Идея демократии не сводится к упорядоченному определенным образом множеству и имеет собственный онтологический статус в общине. Но общинный алгоритм истории следует рассматривать прежде всего в матрицах не интеллектуальной, а национально-общинной истории. И все же в интеллектуальной истории XIX-XX столетий демократическая идея в своем гипостазировано онтологическом измерении проявилась и в тоталитарных идеологиях, и в социалистской идеологии с 70-90-х гг. XIX века в постепенном приобретении идеей общества онтологического статуса и содержания. "На протяжении значительной части XIX в. понятийный аппарат для анализа общества оставался примерно таким же, каким он сложился в послереволюционные [после Французской революции] десятилетия. С одной стороны, имелась теория гражданского общества, с другой - теория классов и классовой борьбы. Дальнейшее развитие идеи социального приходится уже на последние десятилетия XIX в., и оно было связано прежде всего с двумя факторами: во-первых, с возникновением "социального вопроса" и его выдвижением на авансцену политической борьбы и, во-вторых, с формированием новых концепций сознания" (93).

Каковы эти "новые концепции сознания"? Н.Е. Копосов поясняет: "Можно выделить две основные, и тесно взаимосвязанные, линии модификации понятия социального в этот период - речь, с одной стороны, шла о новом понимании общества как предмета социальной политики, с другой - о становлении так называемой "парадигмы социального", иначе говоря - интеллектуального проекта социальных наук, основанного на представлении о социальной природе разума".

В этот период возникает идея о существовании некоего промежуточного сущностного уровня между атомизированным индивидом просветителей и государством, также обладающим особой формой бытия. "Главной задачей новой идеологии, проявившейся прежде всего в солидаристских теориях, было осуществить переход от либеральной концепции атомарного гражданского общества к социальным теориям, подчеркивающим невозможность рассматривать общество как механическую сумму индивидов. Именно в этот контекст вписывается рождение социальных наук". В результате "благодаря Марксу, Ницше и Фрейду разум перестал казаться спонтанно рациональным, в нем открылась способность к ложному сознанию, в той или иной форме порождаемой отношениями между людьми. Отсюда также открывался путь к пониманию сознания как социального явления. Следовательно, параллельно тому, как сознание оказывалось сутью общества, общество превращалось в источник сознания.

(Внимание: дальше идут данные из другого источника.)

Lemma word_lxor b a : is_byte b -> b + 256 * a = Z.lxor b (Z.shiftl a 8).
Proof.
  intros Hb. unfold is_byte in Hb. rewrite (low_byte (b + 256 * a)). change 0xff with (Z.ones 8).
  rewrite Z.land_ones, Z.shiftr_div_pow2 by lia. change (2 ^ 8) with 256.
  rewrite Z.mul_comm, Z.mod_add, Z.div_add by lia. rewrite Z.mod_small, Z.div_small by lia. done.
Qed.

Lemma bytes4 b0 b1 b2 b3 :
  bytes_ok [b0; b1; b2; b3] -> is_byte b0 /\ is_byte b1 /\ is_byte b2 /\ is_byte b3.
Proof.
  intros [? [? [? [? _]%Forall_cons_1]%Forall_cons_1]%Forall_cons_1]%Forall_cons_1. done.
Qed.

Lemma le_value_lxor b0 b1 b2 b3 :
  bytes_ok [b0; b1; b2; b3] ->
  le_value [b0; b1; b2; b3]
  = Z.lxor b0 (Z.lxor (Z.shiftl b1 8) (Z.lxor (Z.shiftl (Z.shiftl b2 8) 8) (Z.shiftl (Z.shiftl (Z.shiftl b3 8) 8) 8))).
Proof.
  intros (H0 & H1 & H2 & H3)%bytes4. unfold le_value. simpl foldr.
  rewrite !word_lxor by done. rewrite Z.shiftl_0_l, Z.lxor_0_r. by rewrite !Z.shiftl_lxor.
Qed.

(** Numbers below 2^32 are closed under the operations. *)
Lemma word_bound x y : 0 <= x < 2 ^ 32 -> 0 <= y < 2 ^ 32 -> 0 <= Z.lxor x y < 2 ^ 32.
Proof.
  intros Hx Hy. split; [apply Z.lxor_nonneg; lia|].
  rewrite <- (Z.mod_small x (2 ^ 32)), <- (Z.mod_small y (2 ^ 32)) by lia.
  assert (Z.lxor (x mod 2 ^ 32) (y mod 2 ^ 32) = Z.lxor x y mod 2 ^ 32) as ->.
  { apply Z.bits_inj'. intros j Hj. rewrite Z.lxor_spec. destruct (Z.ltb_spec j 32).
    - by rewrite !Z.mod_pow2_bits_low, Z.lxor_spec by lia.
    - by rewrite !Z.mod_pow2_bits_high by lia. }
  apply Z.mod_pos_bound. lia.
Qed.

В известном смысле общество и сознание оказывались тождественны… Именно в обнаруженной социальности сознания состоит то главное, что конец XIX в. привносит в понятие социального. Основным интеллектуальным инструментом "парадигмы социального" становится концепция разума-культуры" (94). Вместе со становлением парадигмы социального демократия обретает онтологический статус как демократия социальная, а "гражданское общество" структурирует теперь лишь частную модель в этой всеобъемлющей парадигме. Социология же получила свой предмет.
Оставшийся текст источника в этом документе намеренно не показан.